## PROBLEM:
If a line in the entries contains the word "getT", list it.

Data items
+--

(* ===== verification/CharCtrl.v ===== *)
(** * The control, events and bypass character devices, and the mapping of a
    BAR into a process (xdma-core.c) *)
From Stdlib Require Import List.
From S2P Require Import Prelude Layout Kernel World Desc Engine Sgm Transfer Wz Service RxRing CharDev.
#[local] Open Scope list_scope.
#[local] Open Scope Z_scope.

Definition POLLIN : Z := 1.
Definition POLLRDNORM : Z := 0x40.
Definition EAGAIN : Z := 11.

Section CharCtrl.
Context {bo : ByteOrder} {env : Env} {sched : Sched}.

(** ** Registers: the result and the file position after it *)

Definition char_ctrl_read (c buf count pos : Z) : prog world (Z * Z) :=
  ch <- check_char c ;;
  check_lro ch ;;
  if nz (Z.land pos 3) then ret (- EPROTO, pos) else
    bars <- getL bar ;;
    b <- index bars (c_bar ch) ;;
    w <- read_register (b + pos) ;;
    _ <- ext copy_to_user [buf; w] ;;
    ret (4, s64 (pos + 4)).

(** the word is written even when the copy from the user failed *)
Definition char_ctrl_write (c buf count pos : Z) : prog world (Z * Z) :=
  ch <- check_char c ;;
  check_lro ch ;;
  if nz (Z.land pos 3) then ret (- EPROTO, pos) else
    bars <- getL bar ;;
    b <- index bars (c_bar ch) ;;
    r <- ext_all copy_from_user [buf; 4] ;;
    write_register (u32 (nth 1 r 0)) (b + pos) ;;
    ret (4, s64 (pos + 4)).

(** [io_remap_pfn_range] maps [vsize] bytes of physical memory at [phys] *)
Definition bridge_mmap (c vm_start vm_end vm_pgoff : Z) : prog world Z :=
  ch <- check_char c ;;
  check_lro ch ;;
  start <- ext pci_resource_start [c_bar ch] ;;
  last <- ext pci_resource_end [c_bar ch] ;;
  let off := u64 (Z.shiftl vm_pgoff PAGE_SHIFT) in
  let phys := u64 (start + off) in
  let vsize := u64 (vm_end - vm_start) in
  let psize := u64 (last - start + 1 - off) in
  if psize <? vsize then ret (- EINVAL) else
    rc <- ext io_remap_pfn_range [vm_start; Z.shiftr phys PAGE_SHIFT; vsize] ;;
    if nz rc then ret (- EAGAIN) else ret 0.

(** ** User interrupts *)

Definition get_irq (i : Z) : prog world xdma_irq :=
  irqs <- getL user_irq ;; index irqs i.

(** [spin_lock_irqsave(&user_irq->events_lock)] around [m] *)
Definition with_events_lock {A} (i : Z) (m : prog world A) : prog world A :=
  u <- get_irq i ;;
  if events_lock u then abort_with Deadlock else
    set_irq i (fun u => u <| events_lock := true |>) ;;
    a <- m ;;
    set_irq i (fun u => u <| events_lock := false |>) ;;
    ret a.

(** the event is taken and cleared under the lock *)
Definition take_event (i : Z) : prog world Z :=
  with_events_lock i (
    u <- get_irq i ;;
    set_irq i (fun u => u <| events_irq := 0 |>) ;;
    ret (events_irq u)).

Definition event_pending (i : Z) (w : world) : bool :=
  match zlookup (user_irq (lro w)) i with
  | Some u => nz (events_irq u)
  | None => false
  end.

Definition char_events_read (c buf count pos : Z) : prog world Z :=
  ch <- check_char c ;;
  let i := c_user_irq ch in
  BUG_ON (i <? 0) ;;
  if negb (count =? 4) then ret (- EPROTO) else
  if nz (Z.land pos 3) then ret (- EPROTO) else
    rc <- wait_event_interruptible_ (event_pending i) ;;
    if rc =? - ERESTARTSYS then ret (- ERESTARTSYS) else
      events_user <- take_event i ;;
      _ <- ext copy_to_user [buf; events_user] ;;
      ret 4.

Definition char_events_poll (c : Z) : prog world Z :=
  ch <- check_char c ;;
  let i := c_user_irq ch in
  BUG_ON (i <? 0) ;;
  with_events_lock i (
    u <- get_irq i ;;
    ret (if nz (events_irq u) then Z.lor POLLIN POLLRDNORM else 0)).

(** ** Bypass *)

Definition desc_words (d : xdma_desc) : list Z :=
  [control d; bytes d; src_addr_lo d; src_addr_hi d; dst_addr_lo d; dst_addr_hi d;
   next_lo d; next_hi d].

(** one descriptor: the offset in the buffer and [rc] *)
Definition copy_desc_one (v : dptr) (buf buf_size i : Z) (s : Z * Z) : prog world (Z * Z) :=
  let '(buf_offset, rc) := s in
  if u64 (buf_offset + sizeof_xdma_desc) <=? buf_size then
    d <- getD (dptr_add v i) ;;
    copy_err <- ext copy_to_user ((buf + buf_offset) :: desc_words d) ;;
    if nz copy_err then ret (buf_size, - EINVAL)
    else ret (buf_offset + sizeof_xdma_desc, rc)
  else ret (buf_offset, - ENOMEM).

Fixpoint copy_descs (v : dptr) (buf buf_size : Z) (n : nat) (i : Z) (s : Z * Z)
  : prog world (Z * Z) :=
  match n with
  | O => ret s
  | S n' =>
      s <- copy_desc_one v buf buf_size i s ;;
      copy_descs v buf buf_size n' (i + 1) s
  end.

(** the offset after the transfer's descriptors, and [rc] *)
Definition copy_desc_data (transfer buf buf_offset buf_size : Z) : prog world (Z * Z) :=
  BUG_ON (buf =? 0) ;;
  n <- getT desc_num transfer ;;
  v <- getT desc_virt transfer ;;
  copy_descs v buf buf_size (Z.to_nat n) 0 (buf_offset, 0).

(** the [rc] of the last transfer of the queue remains *)
Fixpoint copy_queue (l : list Z) (buf buf_size : Z) (s : Z * Z) : prog world (Z * Z) :=
  match l with
  | [] => ret s
  | t :: l' =>
      s <- copy_desc_data t buf (fst s) buf_size ;;
      copy_queue l' buf buf_size s
  end.

Definition char_bypass_read (c buf count : Z) : prog world Z :=
  ch <- check_char c ;;
  check_lro ch ;;
  check_engine ch ;;
  if nz (Z.land count 3) then ret (- EINVAL) else
  if buf =? 0 then ret (- EINVAL) else
  b <- getL bypass_bar_idx ;;
  if b <? 0 then ret (- ENODEV) else
    spin_lock ;;
    l <- getE transfer_list ;;
    r <- copy_queue l buf count (0, 0) ;;
    let '(buf_offset, rc) := r in
    spin_unlock ;;
    if rc <? 0 then ret rc else ret buf_offset.

(** one word: the offset in the buffer and [rc]; every word goes to the same
    address *)
Definition bypass_write_one (bypass_addr buf count : Z) (s : Z * Z)
  : prog world (Z * Z + Z) :=
  let '(buf_offset, rc) := s in
  if buf_offset <? count then
    r <- ext_all copy_from_user [buf + buf_offset; 4] ;;
    if nz (nth 0 r 0) then ret (inr (- EINVAL)) else
      write_register (u32 (nth 1 r 0)) bypass_addr ;;
      let buf_offset := buf_offset + 4 in
      ret (inl (buf_offset, s32 buf_offset))
  else ret (inr rc).

(** [bypass_addr] is a pointer to words *)
Definition char_bypass_write (c buf count : Z) : prog world Z :=
  ch <- check_char c ;;
  check_lro ch ;;
  check_engine ch ;;
  if nz (Z.land count 3) then ret (- EINVAL) else
  if buf =? 0 then ret (- EINVAL) else
  b <- getL bypass_bar_idx ;;
  if b <? 0 then ret (- ENODEV) else
    spin_lock ;;
    bars <- getL bar ;;
    a <- index bars b ;;
    o <- getE bypass_offset ;;
    rc <- loop (Z.to_nat (count / 4 + 1)) (bypass_write_one (a + 4 * o) buf count) (0, 0) ;;
    spin_unlock ;;
    ret rc.
End CharCtrl.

+--

## SOLUTION TO THIS EXERCISE:
  n <- getT desc_num transfer ;;
  v <- getT desc_virt transfer ;;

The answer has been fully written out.